Below are some records; output exactly the lines from the line with "match parse_elf_info m" to the line with "else mret (st, m, Some s, 0).", both ends kept, and nothing more.

******************************

(* ===== verification/Elf.v ===== *)
(** * Program files (kernel/elf.c, include/os/elf.h)

    The loader works on any store of files: [FileIo] is what it calls, the open files of
    [File] are an instance.  Memory is bytes; the structures read from the file stay in
    the memory they are read into, at the addresses the allocations of the caller gave
    ([elf_mem]; 0 is a failed allocation).  The memory a section is loaded to is the
    address space of the task whose page table is in use. *)

From S2P Require Import Prelude CString Vfs File.

(** ** The files *)

Class FileIo (S : Type) := {
  kopen : S -> list Z -> Z -> outcome (S * Z);
  kread : S -> Z -> bmem -> Z -> Z -> outcome (S * bmem * Z);
  kseek : S -> Z -> Z -> Z -> outcome (S * Z);
  kclose : S -> Z -> outcome (S * Z) }.

(** [kernel_open] and the other calls on the open files; [f] is the memory of the new
    [struct file]. *)
Definition kfs_io {D} (drv : tty_operations D) (fuelb : nat) (f : Z) : FileIo (kfs D) := {|
  kopen g name flag := __sys_open drv fuelb g f name flag;
  kread := kernel_read drv;
  kseek := kernel_seek;
  kclose := kernel_close |}.

(** ** The structures of the file *)

Definition EI_NIDENT : Z := 16.
Definition SHT_NOBITS : Z := 8.
Definition SHF_ALLOC : Z := 0x2.
Definition O_RDONLY : Z := 0.

(** Members of 2 and 4 bytes, the low byte first. *)
Definition half (m : bmem) (a : Z) : Z := rd m a + 256 * rd m (a + 1).
Definition word4 (m : bmem) (a : Z) : Z := half m a + 65536 * half m (a + 2).

Record elf_header := ElfHeader {
  e_type : Z; e_machine : Z; e_version : Z; e_entry : Z; e_phoff : Z; e_shoff : Z; e_flags : Z;
  e_ehsize : Z; e_phentsize : Z; e_phnum : Z; e_shentsize : Z; e_shnum : Z; e_shstrndx : Z }.
Definition sizeof_elf_header : Z := 52.

Definition elf_header_at (m : bmem) (a : Z) : elf_header :=
  ElfHeader (half m (a + 16)) (half m (a + 18)) (word4 m (a + 20)) (word4 m (a + 24)) (word4 m (a + 28))
    (word4 m (a + 32)) (word4 m (a + 36)) (half m (a + 40)) (half m (a + 42)) (half m (a + 44))
    (half m (a + 46)) (half m (a + 48)) (half m (a + 50)).

Record elf_section_header := ElfSectionHeader {
  sh_name : Z; sh_type : Z; sh_flags : Z; sh_addr : Z; sh_offset : Z; sh_size : Z; sh_link : Z;
  sh_info : Z; sh_addralign : Z; sh_entsize : Z }.
Definition sizeof_elf_section_header : Z := 40.

Definition elf_section_header_at (m : bmem) (a : Z) : elf_section_header :=
  ElfSectionHeader (word4 m a) (word4 m (a + 4)) (word4 m (a + 8)) (word4 m (a + 12)) (word4 m (a + 16))
    (word4 m (a + 20)) (word4 m (a + 24)) (word4 m (a + 28)) (word4 m (a + 32)) (word4 m (a + 36)).

(** [header[i]], whatever [e_shentsize] says. *)
Definition section_header (m : bmem) (header i : Z) : elf_section_header :=
  elf_section_header_at m (header + sizeof_elf_section_header * i).

Record elf_section := ElfSection {
  se_offset : Z; se_size : Z; se_load_addr : Z; se_flag : Z; se_type : Z }.

Record elf_file := ElfFile {
  section_nr : Z; ef_file : Z; elf_size : Z; sections : list elf_section;
  entry_point_address : Z; elf_base : Z }.

(** ** Parsing *)

(** One round of [__parse_elf_info]. *)
Definition parse_section (e : elf_file) (h : elf_section_header) : elf_file :=
  if Z.land (sh_flags h) SHF_ALLOC =? 0 then e
  else
    let '(base, size) :=
      if elf_base e =? 0 then
        let base := u32 (min_align (sh_addr h) PAGE_SIZE) in
        (base, u32 (elf_size e + (sh_addr h - base)))
      else (elf_base e, elf_size e) in
    let section := ElfSection (sh_offset h) (sh_size h) (sh_addr h) (u16 (sh_flags h)) (u16 (sh_type h)) in
    ElfFile (section_nr e) (ef_file e) (u32 (size + se_size section)) (sections e ++ [section])
      (entry_point_address e) base.

Definition headers (m : bmem) (header section_num : Z) : list elf_section_header :=
  (fun i : nat => section_header m header (Z.of_nat i)) <$> seq 0 (Z.to_nat section_num).

Definition __parse_elf_info (m : bmem) (header : Z) (e : elf_file) (section_num : Z) : elf_file :=
  foldl parse_section e (headers m header section_num).

Definition alloc (h : elf_section_header) : Prop := Z.land (sh_flags h) SHF_ALLOC <> 0.
#[export] Instance alloc_dec h : Decision (alloc h) := _.

(** The sections [parse_elf_info] counts. *)
Definition alloc_sections (m : bmem) (header section_num : Z) : Z :=
  Z.of_nat (length (filter alloc (headers m header section_num))).

(** The addresses the allocations give. *)
Record elf_mem := ElfMem { a_hdr : Z; a_header : Z; a_str : Z; a_efile : Z; a_sections : Z }.

Definition parse_elf_info (m : bmem) (a : elf_mem) (section_num : Z) : option elf_file :=
  if a_efile a =? 0 then None
  else
    let nr := alloc_sections m (a_header a) section_num in
    if nr =? 0 then None
    else if a_sections a =? 0 then None
    else Some (__parse_elf_info m (a_header a) (ElfFile nr 0 0 [] 0 0) section_num).

(** "\177ELF". *)
Definition ELFMAG : list Z := [0x7f; 69; 76; 70].

Section Loader.
Context {S : Type} `{FileIo S}.

(** [kzalloc] clears the memory of the headers.  Without memory for the names the pointer
    returned was never set. *)
Definition get_elf_info (st : S) (m : bmem) (a : elf_mem) (name : list Z)
  : outcome (S * bmem * option elf_file) :=
  '(st, file) ← kopen st name O_RDONLY;
  if file =? 0 then mret (st, m, None)
  else
    '(st, m, ret) ← kread st file m (a_hdr a) sizeof_elf_header;
    if ret <? 0 then mret (st, m, None)
    else if negb (bool_decide (read_bytes m (a_hdr a) 4 = ELFMAG)) then mret (st, m, None)
    else
      let hdr := elf_header_at m (a_hdr a) in
      let size := e_shnum hdr * e_shentsize hdr in
      if a_header a =? 0 then mret (st, m, None)
      else
        let m := put_bytes m (a_header a) (replicate (Z.to_nat size) 0) in
        if a_str a =? 0 then Fault
        else
          '(st, ret) ← kseek st file (s32 (e_shoff hdr)) SEEK_SET;
          if ret <? 0 then mret (st, m, None)
          else
            '(st, m, ret) ← kread st file m (a_header a) size;
            if ret <? 0 then mret (st, m, None)
            else
              '(st, ret) ← kseek st file (s32 (sh_offset (section_header m (a_header a) (e_shstrndx hdr)))) SEEK_SET;
              if ret <? 0 then mret (st, m, None)
              else
                '(st, m, ret) ← kread st file m (a_str a) 4096;
                if ret <? 0 then mret (st, m, None)
                else
                  match parse_elf_info m a (e_shnum hdr) with
                  | None => mret (st, m, None)
                  | Some e =>
                    mret (st, m, Some (ElfFile (section_nr e) file (elf_size e) (sections e) (e_entry hdr) (elf_base e)))
                  end.

(** ** Loading *)

(** One round of the loop; [pre] is [section_pre]. *)
Definition load_section (st : S) (m : bmem) (file : Z) (pre : option elf_section) (s : elf_section)
  : outcome (S * bmem * option elf_section * Z) :=
  if negb (Z.land (se_type s) SHT_NOBITS =? 0) then
    mret (st, put_bytes m (se_load_addr s) (replicate (Z.to_nat (se_size s)) 0), None, 0)
  else
    let re_seek :=
      match pre with
      | None => true
      | Some p => negb (u32 (se_load_addr p + se_size p) =? se_load_addr s)
      end in
    '(st, ret) ← (if re_seek then kseek st file (s32 (se_offset s)) SEEK_SET else mret (st, 0));
    if ret <? 0 then mret (st, m, pre, - EIO)
    else
      '(st, m, ret) ← kread st file m (se_load_addr s) (se_size s);
      if negb (ret =? se_size s) then mret (st, m, pre, - EIO)
      else mret (st, m, Some s, 0).

Fixpoint load_sections (st : S) (m : bmem) (file : Z) (pre : option elf_section) (l : list elf_section)
  : outcome (S * bmem * Z) :=
  match l with
  | [] => mret (st, m, 0)
  | s :: l =>
    '(st, m, pre, err) ← load_section st m file pre s;
    if negb (err =? 0) then mret (st, m, err) else load_sections st m file pre l
  end.

Definition elf_load_elf_image (st : S) (m : bmem) (e : elf_file) : outcome (S * bmem * Z) :=
  load_sections st m (ef_file e) None (sections e).

Definition release_elf_file (st : S) (e : option elf_file) : outcome S :=
  match e with
  | None => mret st
  | Some e => '(st, _) ← kclose st (ef_file e); mret st
  end.
End Loader.

Definition elf_memory_size (e : elf_file) : Z := elf_size e.
Definition elf_get_elf_base (e : elf_file) : Z := elf_base e.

******************************

Response to the exercise -
                  match parse_elf_info m a (e_shnum hdr) with
                  | None => mret (st, m, None)
                  | Some e =>
                    mret (st, m, Some (ElfFile (section_nr e) file (elf_size e) (sections e) (e_entry hdr) (elf_base e)))
                  end.

(** ** Loading *)

(** One round of the loop; [pre] is [section_pre]. *)
Definition load_section (st : S) (m : bmem) (file : Z) (pre : option elf_section) (s : elf_section)
  : outcome (S * bmem * option elf_section * Z) :=
  if negb (Z.land (se_type s) SHT_NOBITS =? 0) then
    mret (st, put_bytes m (se_load_addr s) (replicate (Z.to_nat (se_size s)) 0), None, 0)
  else
    let re_seek :=
      match pre with
      | None => true
      | Some p => negb (u32 (se_load_addr p + se_size p) =? se_load_addr s)
      end in
    '(st, ret) ← (if re_seek then kseek st file (s32 (se_offset s)) SEEK_SET else mret (st, 0));
    if ret <? 0 then mret (st, m, pre, - EIO)
    else
      '(st, m, ret) ← kread st file m (se_load_addr s) (se_size s);
      if negb (ret =? se_size s) then mret (st, m, pre, - EIO)
      else mret (st, m, Some s, 0).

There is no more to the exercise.